Would you output the entries below only from the line containing "let adapters := [w_adapter" through the line containing "HasVerifiedSupplyChainEvidence (TransitionStates a", exactly as they stand and with both ends included?

── Data for processing

(* ===== verification/GoTime.v ===== *)
(** * Calendar dates of Go's [time] package

    [time.Parse("2006-01-02", s)]: four digits, two digits and two digits
    separated by dashes, with the month and the day in range; the result is
    midnight UTC of that day.  Instants are as in [Prelude]: nanoseconds
    since January 1 of year 1. *)

From S2P Require Import Prelude.
From Stdlib Require Import Ascii.

Definition Day : Duration := 24 * Hour.

Definition is_leap (y : Z) : bool := (y mod 4 ==? 0) && ((y mod 100 !=? 0) || (y mod 400 ==? 0)).

Definition days_in (y m : Z) : Z :=
  if m ==? 2 then (if is_leap y then 29 else 28)
  else if (m ==? 4) || (m ==? 6) || (m ==? 9) || (m ==? 11) then 30
  else 31.

(** Days from January 1 of year 1 to January 1 of year [y]. *)
Definition days_before_year (y : Z) : Z :=
  let n := y - 1 in 365 * n + n / 4 - n / 100 + n / 400.

Definition days_before_month (y m : Z) : Z :=
  zsum (fun k => days_in y (Z.of_nat k)) (seq 1 (Z.to_nat (m - 1))).

Definition date (y m d : Z) : Time := Day * (days_before_year y + days_before_month y m + (d - 1)).

Definition digit (c : ascii) : option Z := if is_digit c then Some (code c - 48) else None.

Definition ParseDate (s : string) : option Time :=
  match s with
  | String y1 (String y2 (String y3 (String y4 (String d1 (String m1 (String m2
      (String d2 (String a1 (String a2 EmptyString))))))))) =>
      if (code d1 ==? 45) && (code d2 ==? 45) then
        y1 ← digit y1; y2 ← digit y2; y3 ← digit y3; y4 ← digit y4;
        m1 ← digit m1; m2 ← digit m2; a1 ← digit a1; a2 ← digit a2;
        let y := 1000 * y1 + 100 * y2 + 10 * y3 + y4 in
        let m := 10 * m1 + m2 in
        let d := 10 * a1 + a2 in
        if (1 <=? m) && (m <=? 12) && (1 <=? d) && (d <=? days_in y m) then Some (date y m d) else None
      else None
  | _ => None
  end.

(** The Unix epoch is 62135596800 seconds after the zero time. *)
Example parse_dates :
  ParseDate "1970-01-01" = Some (62135596800 * Second) /\ ParseDate "0001-01-01" = Some 0
  /\ ParseDate "2024-02-29" = Some ((62135596800 + 1709164800) * Second)
  /\ ParseDate "2023-02-29" = None /\ ParseDate "2023-13-01" = None /\ ParseDate "2023-1-01" = None.
Proof. vm_compute. done. Qed.

(** The calendar is consistent: a year is as long as its months, and each
    month starts where the one before it ends. *)
Lemma days_in_year y : 0 <= y ->
  days_before_year (y + 1) - days_before_year y = (if is_leap y then 366 else 365)
  /\ days_before_month y 13 = (if is_leap y then 366 else 365).
Proof.
  intros Hy. split.
  - unfold days_before_year, is_leap. replace (y + 1 - 1) with y by lia.
    repeat case_bool_decide; simpl; Z.div_mod_to_equations; lia.
  - unfold days_before_month, days_in. simpl. destruct (is_leap y); reflexivity.
Qed.

(** [t.UTC().Format(time.RFC3339Nano)]: the civil date of the day, found in
    the 400-year cycle that starts on March 1, then the time of day and the
    fraction without its trailing zeros. *)
Definition civil (t : Time) : Z * Z * Z :=
  let z := t / Day + 306 in
  let era := z / 146097 in
  let doe := z mod 146097 in
  let yoe := (doe - doe / 1460 + doe / 36524 - doe / 146096) / 365 in
  let doy := doe - (365 * yoe + yoe / 4 - yoe / 100) in
  let mp := (5 * doy + 2) / 153 in
  let d := doy - (153 * mp + 2) / 5 + 1 in
  let m := if mp <? 10 then mp + 3 else mp - 9 in
  (yoe + 400 * era + (if m <=? 2 then 1 else 0), m, d).

Fixpoint zero_pad (n : nat) (s : string) : string :=
  match n with
  | O => s
  | S n => if Z.of_nat (String.length s) <? Z.of_nat (S n) then String (byte_of 48) (zero_pad n s) else s
  end.

Fixpoint trim_zeros (s : string) : string :=
  match s with
  | EmptyString => EmptyString
  | String c s => let r := trim_zeros s in if (r ==? "") && (code c ==? 48) then "" else String c r
  end.

Definition RFC3339Nano (t : Time) : string :=
  let '(y, m, d) := civil t in
  let s := t mod Day in
  let frac := trim_zeros (zero_pad 9 (Itoa (s mod Second))) in
  zero_pad 4 (Itoa y) +:+ "-" +:+ zero_pad 2 (Itoa m) +:+ "-" +:+ zero_pad 2 (Itoa d) +:+ "T"
  +:+ zero_pad 2 (Itoa (s / Hour)) +:+ ":" +:+ zero_pad 2 (Itoa (s / Minute mod 60)) +:+ ":"
  +:+ zero_pad 2 (Itoa (s / Second mod 60)) +:+ (if frac ==? "" then "" else "." +:+ frac) +:+ "Z".

Definition UnixNano (t : Time) : Z := i64_wrap (t - unix_epoch).

Example rfc3339nano_examples :
  RFC3339Nano unix_epoch = "1970-01-01T00:00:00Z" /\ RFC3339Nano 0 = "0001-01-01T00:00:00Z"
  /\ RFC3339Nano (date 2024 2 29 + 13 * Hour + 5 * Minute + 9 * Second + 120000000) = "2024-02-29T13:05:09.12Z"
  /\ RFC3339Nano (date 2026 12 31 + 1) = "2026-12-31T00:00:00.000000001Z".
Proof. vm_compute. done. Qed.

(** ** [time.Parse(time.RFC3339Nano, s)] with a result in UTC

    Only the suffix [Z] gives UTC.  The hour may have one digit, the fraction
    starts with a period or a comma. *)

(** Digits and the rest: [n] digits exactly. *)
Fixpoint take_digits (n : nat) (v : Z) (s : string) : option (Z * string) :=
  match n, s with
  | O, _ => Some (v, s)
  | S n, String c s => d ← digit c; take_digits n (10 * v + d) s
  | S _, EmptyString => None
  end.

Definition take_char (z : Z) (s : string) : option string :=
  match s with String c s => if code c ==? z then Some s else None | EmptyString => None end.

Fixpoint skip_digits (s : string) : string :=
  match s with String c s' => if is_digit c then skip_digits s' else s | EmptyString => s end.

Definition take_hour (s : string) : option (Z * string) :=
  match take_digits 2 0 s with Some r => Some r | None => take_digits 1 0 s end.

(** A fraction needs a digit after its separator. *)
Definition skip_fraction (s : string) : string :=
  match s with
  | String sep (String d rest) =>
      if ((code sep ==? 46) || (code sep ==? 44)) && is_digit d then skip_digits rest else s
  | _ => s
  end.

Definition rfc3339_utc (s : string) : bool :=
  match
    '(y, s) ← take_digits 4 0 s; s ← take_char 45 s; '(m, s) ← take_digits 2 0 s; s ← take_char 45 s;
    '(d, s) ← take_digits 2 0 s; s ← take_char 84 s; '(h, s) ← take_hour s; s ← take_char 58 s;
    '(mi, s) ← take_digits 2 0 s; s ← take_char 58 s; '(se, s) ← take_digits 2 0 s;
    Some ((1 <=? m) && (m <=? 12) && (1 <=? d) && (d <=? days_in y m) && (h <? 24) && (mi <? 60) && (se <? 60)
          && (skip_fraction s ==? "Z"))
  with Some b => b | None => false end.

Example rfc3339_utc_examples :
  rfc3339_utc "2024-02-29T13:05:09.12Z" = true /\ rfc3339_utc "2023-02-29T13:05:09Z" = false
  /\ rfc3339_utc "2024-02-29T13:05:09+00:00" = false /\ rfc3339_utc "2024-02-29T3:05:09,5Z" = true
  /\ rfc3339_utc "2024-02-29T24:05:09Z" = false /\ rfc3339_utc "2024-02-29 13:05:09Z" = false
  /\ rfc3339_utc "2024-02-29T13:05:09.Z" = false.
Proof. vm_compute. done. Qed.
Definition w_adapter (lifecycle trust risk : string) : LLMLoraAdapter :=
  mkAdapter "sql" None None (mkPlanes lifecycle trust "" "" risk) (mkBundle "https://rekor/1" "sha256:aa" "sha256:bb" None).

Lemma composite_weakest_link_witness :
  let adapters := [w_adapter "active" "verified" "normal"; w_adapter "active" "unknown" "evaluating"] in
  adapters ≡ₚ reverse adapters
  /\ AggregateStatePlanes [] adapters = AggregateStatePlanes [] (reverse adapters)
  /\ AggregateStatePlanes [] adapters = mkPlanes "active" "unknown" "" "" "high".
Proof.
  intros adapters. assert (adapters ≡ₚ reverse adapters) as H by (symmetry; apply reverse_Permutation).
  split; [exact H|]. split; [apply (composite_weakest_link [] _ _ H)|reflexivity].
Defined.

(** A composite of verified adapters alone is reported as asserted. *)
Example verified_reported_asserted :
  Trust (AggregateStatePlanes [] [w_adapter "active" "verified" "normal"]) = "asserted".
Proof. reflexivity. Qed.

(** Any state transition, even into quarantine, stamps the verification time,
    so asserted evidence with an external URI then counts as verified. *)
Lemma transition_counts_as_verification a isValid now :
  HasVerifiedSupplyChainEvidence (TransitionStates a isValid now) =
  HasAssertedSupplyChainEvidence a && negb (HasPrefix (AttestationURI (Bundle a)) InternalReceiptScheme).
Proof.
  unfold HasVerifiedSupplyChainEvidence, HasAssertedSupplyChainEvidence, TransitionStates, stamp, set_planes.
  cbn [Bundle LastVerifiedAt AttestationURI SignatureDigest SBOMDigest].
  rewrite (bool_decide_true (Some now <> None)) by done. by rewrite andb_true_r.
Qed.

(** A minimum trust level that is not spelled like one of the five is met by an
    adapter of unknown trust. *)
Example misspelled_level_met :
  Valid (PolicyValidator_Validate
    (mkAdapter "sql" None (Some (mkEnvelope "Verified")) (mkPlanes "active" "" "" "" "") (mkBundle "" "" "" None))) = true.
Proof. reflexivity. Qed.
Lemma oldest_step_scanned seen o kv : scanned seen o -> scanned (seen ++ [kv]) (oldest_step o kv).
Proof.
  intros H. unfold oldest_step, Before. destruct (bool_decide_reflect (0 < PinCount kv.2)) as [Hu|Hu].
  - destruct o as [o|]; simpl in *; [|intros kv' [?| ->%list_elem_of_singleton]%elem_of_app; [by apply H|done]].
    destruct H as (Hin & Ho & Hm). split_and!; [set_solver|done|].
    intros kv' [?| ->%list_elem_of_singleton]%elem_of_app; [by apply Hm|done].
  - destruct o as [o|]; simpl in *.
    + destruct H as (Hin & Ho & Hm). case_bool_decide; simpl; (split_and!; [set_solver|done|]);
        intros kv' [Hkv'| ->%list_elem_of_singleton]%elem_of_app Hu'; try specialize (Hm kv' Hkv' Hu'); lia.
    + split_and!; [set_solver|done|]. intros kv' [Hkv'| ->%list_elem_of_singleton]%elem_of_app Hu'; [|lia].
      destruct Hu'. by apply H.
Qed.

Lemma scan_all range : scanned range (fold_left oldest_step range None).
Proof.
  induction range as [|kv range IH] using rev_ind; simpl; [by intros kv Hkv%elem_of_nil|].
  rewrite fold_left_app. simpl. by apply oldest_step_scanned.
Qed.

(** The eviction removes a least recently used pin that is not in use, and
    fails only when every pin is. *)
Lemma evictOldest_spec range l :
  range ≡ₚ map_to_list (pinned l) ->
  match evictOldest range l with
  | None => forall id pin, pinned l !! id = Some pin -> in_use pin
  | Some l' => exists id pin, pinned l !! id = Some pin /\ ~ in_use pin
      /\ l' = mkManager (delete id (pinned l)) (maxCapacity l) (i64_wrap (used l - SizeBytes pin))
      /\ forall id' pin', pinned l !! id' = Some pin' -> ~ in_use pin' -> LastUsed pin <= LastUsed pin'
  end.
Proof.
  intros Hr. unfold evictOldest. pose proof (scan_all range) as Hs.
  assert (forall id pin, (id, pin) ∈ range <-> pinned l !! id = Some pin) as Hin.
  { intros id pin. rewrite Hr. apply elem_of_map_to_list. }
  destruct (fold_left oldest_step range None) as [[id pin]|]; simpl in Hs.
  - destruct Hs as (H1 & H2 & H3). exists id, pin. split_and!; [by apply Hin|done|done|].
    intros id' pin' Hp Hu. apply (H3 (id', pin')); [by apply Hin|done].
  - intros id pin Hp. by apply (Hs (id, pin)), Hin.
Qed.

Lemma evict_ok l id pin :
  pins_ok l -> maxCapacity l < 2 ^ 63 -> pinned l !! id = Some pin ->
  pins_ok (mkManager (delete id (pinned l)) (maxCapacity l) (i64_wrap (used l - SizeBytes pin))).
Proof.
  intros [Hu Hf Hs Hc] Hm Hid. pose proof (bytes_delete _ _ _ Hid) as Hb. destruct (Hs _ _ Hid) as [_ Hz].
  assert (0 <= bytes (delete id (pinned l))).
  { apply bytes_nonneg. intros id' pin' [_ H]%lookup_delete_Some. apply (Hs _ _ H). }
  constructor; simpl.
  - rewrite i64_wrap_small; [lia|]. unfold i64_range. lia.
  - lia.
  - intros id' pin' [_ Hp]%lookup_delete_Some. by apply Hs.
  - intros id' pin' [_ Hp]%lookup_delete_Some. by apply (Hc id').
Qed.

(** The pins that an eviction from [m] to [m'] removed: none in use, and none
    used later than an unused one that is left. *)
Definition lru_removed (m m' : gmap string LoRAPin) : Prop :=
  forall id pin, m !! id = Some pin -> m' !! id = None -> ~ in_use pin
    /\ forall id' pin', m' !! id' = Some pin' -> ~ in_use pin' -> LastUsed pin <= LastUsed pin'.

Lemma evict_until_spec range fuel n l sizeBytes :
  (forall n m, range n m ≡ₚ map_to_list m) -> (size (pinned l) < fuel)%nat ->
  pins_ok l -> 0 <= sizeBytes -> maxCapacity l + sizeBytes < 2 ^ 63 ->
  exists l' r, evict_until range fuel n l sizeBytes = Some (l', r)
    /\ pins_ok l' /\ maxCapacity l' = maxCapacity l /\ pinned l' ⊆ pinned l /\ lru_removed (pinned l) (pinned l')
    /\ match r with
       | None => bytes (pinned l') + sizeBytes <= maxCapacity l
       | Some e => e = ErrInsufficient /\ maxCapacity l < bytes (pinned l') + sizeBytes
                   /\ forall id pin, pinned l' !! id = Some pin -> in_use pin
       end.
Proof.
  intros Hr. revert n l. induction fuel as [|fuel IH]; intros n l Hfuel Hok Hz Hm; [lia|]. cbn [evict_until].
  assert (0 <= bytes (pinned l)) by (apply bytes_nonneg; intros; by eapply (pins_sizes l Hok)).
  pose proof (pins_used l Hok) as Hu. pose proof (pins_fit l Hok).
  rewrite i64_wrap_small by (unfold i64_range; lia).
  assert (lru_removed (pinned l) (pinned l)) by (intros id pin H1 H2; congruence).
  destruct (bool_decide_reflect (maxCapacity l < used l + sizeBytes)) as [Hfull|Hroom].
  2: { exists l, None. split_and!; try done. lia. }
  pose proof (evictOldest_spec (range n (pinned l)) l (Hr _ _)) as He.
  destruct (evictOldest _ l) as [l1|].
  2: { exists l, (Some ErrInsufficient). split_and!; try done. lia. }
  destruct He as (id & pin & Hid & Hnu & -> & Hmin).
  edestruct (IH (S n) (mkManager (delete id (pinned l)) (maxCapacity l) (i64_wrap (used l - SizeBytes pin))))
    as (l' & r & E & Hok' & Hcap & Hsub & Hlru & Hres); simpl; [|by apply evict_ok; auto; lia|done|done|].
  { rewrite map_size_delete_Some by eauto. assert (size (pinned l) <> 0%nat); [|lia].
    intros Hsz%map_size_empty_inv. by rewrite Hsz, lookup_empty in Hid. }
  simpl in *. exists l', r. split_and!; try done.
  - etrans; [exact Hsub|]. apply delete_subseteq.
  - intros id0 pin0 Ha Hb. destruct (decide (id0 = id)) as [->|Hne].
    + rewrite Hid in Ha. injection Ha as <-. split; [done|]. intros id' pin' H' Hu'. apply (Hmin id'); [|done].
      eapply lookup_weaken; [|exact (delete_subseteq (pinned l) id)]. by eapply lookup_weaken.
    + apply (Hlru id0); [by rewrite lookup_delete_ne|done].
Qed.

(** The pins left by a refused prefetch are those in use. *)
Lemma lru_all_in_use m m' :
  m' ⊆ m -> lru_removed m m' -> (forall id pin, m' !! id = Some pin -> in_use pin) -> m' = locked m.
Proof.
  intros Hs Hl Hu. apply map_eq. intros id. apply option_eq. intros pin. unfold locked.
  rewrite map_lookup_filter_Some. simpl. split.
  - intros H. split; [by eapply lookup_weaken|by eapply Hu].
  - intros [H Hp]. destruct (m' !! id) as [pin'|] eqn:E.
    + eapply lookup_weaken in E; [|exact Hs]. congruence.
    + destruct (Hl id pin H E) as [Hn _]. destruct Hn. exact Hp.
Qed.

Lemma lru_locked_kept m m' : m' ⊆ m -> lru_removed m m' -> locked m ⊆ m'.
Proof.
  intros Hs Hl. apply map_subseteq_spec. intros id pin [H Hp]%map_lookup_filter_Some.
  destruct (m' !! id) as [pin'|] eqn:E; [eapply lookup_weaken in E; [|exact Hs]; congruence|].
  destruct (Hl id pin H E) as [Hn _]. destruct Hn. exact Hp.
Qed.

Lemma pin_ok now l id sizeBytes :
  pins_ok l -> pinned l !! id = None -> 0 <= sizeBytes -> bytes (pinned l) + sizeBytes <= maxCapacity l ->
  maxCapacity l < 2 ^ 63 ->
  pins_ok (mkManager (<[id := mkPin id sizeBytes 0 now]> (pinned l)) (maxCapacity l) (i64_wrap (used l + sizeBytes))).
Proof.
  intros [Hu Hf Hs Hc] Hid Hz Hroom Hm.
  assert (0 <= bytes (pinned l)) by (apply bytes_nonneg; intros; by eapply Hs).
  constructor; simpl; rewrite ?bytes_insert by done; simpl.
  - rewrite i64_wrap_small; [lia|]. unfold i64_range. lia.
  - lia.
  - intros id' pin' [[<- <-]|[_ Hp]]%lookup_insert_Some; [done|by apply Hs].
  - intros id' pin' [[<- <-]|[_ Hp]]%lookup_insert_Some; [simpl; lia|by apply (Hc id')].
Qed.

────

→ **Solution**:
  let adapters := [w_adapter "active" "verified" "normal"; w_adapter "active" "unknown" "evaluating"] in
  adapters ≡ₚ reverse adapters
  /\ AggregateStatePlanes [] adapters = AggregateStatePlanes [] (reverse adapters)
  /\ AggregateStatePlanes [] adapters = mkPlanes "active" "unknown" "" "" "high".
Proof.
  intros adapters. assert (adapters ≡ₚ reverse adapters) as H by (symmetry; apply reverse_Permutation).
  split; [exact H|]. split; [apply (composite_weakest_link [] _ _ H)|reflexivity].
Defined.

(** A composite of verified adapters alone is reported as asserted. *)
Example verified_reported_asserted :
  Trust (AggregateStatePlanes [] [w_adapter "active" "verified" "normal"]) = "asserted".
Proof. reflexivity. Qed.

(** Any state transition, even into quarantine, stamps the verification time,
    so asserted evidence with an external URI then counts as verified. *)
Lemma transition_counts_as_verification a isValid now :
  HasVerifiedSupplyChainEvidence (TransitionStates a isValid now) =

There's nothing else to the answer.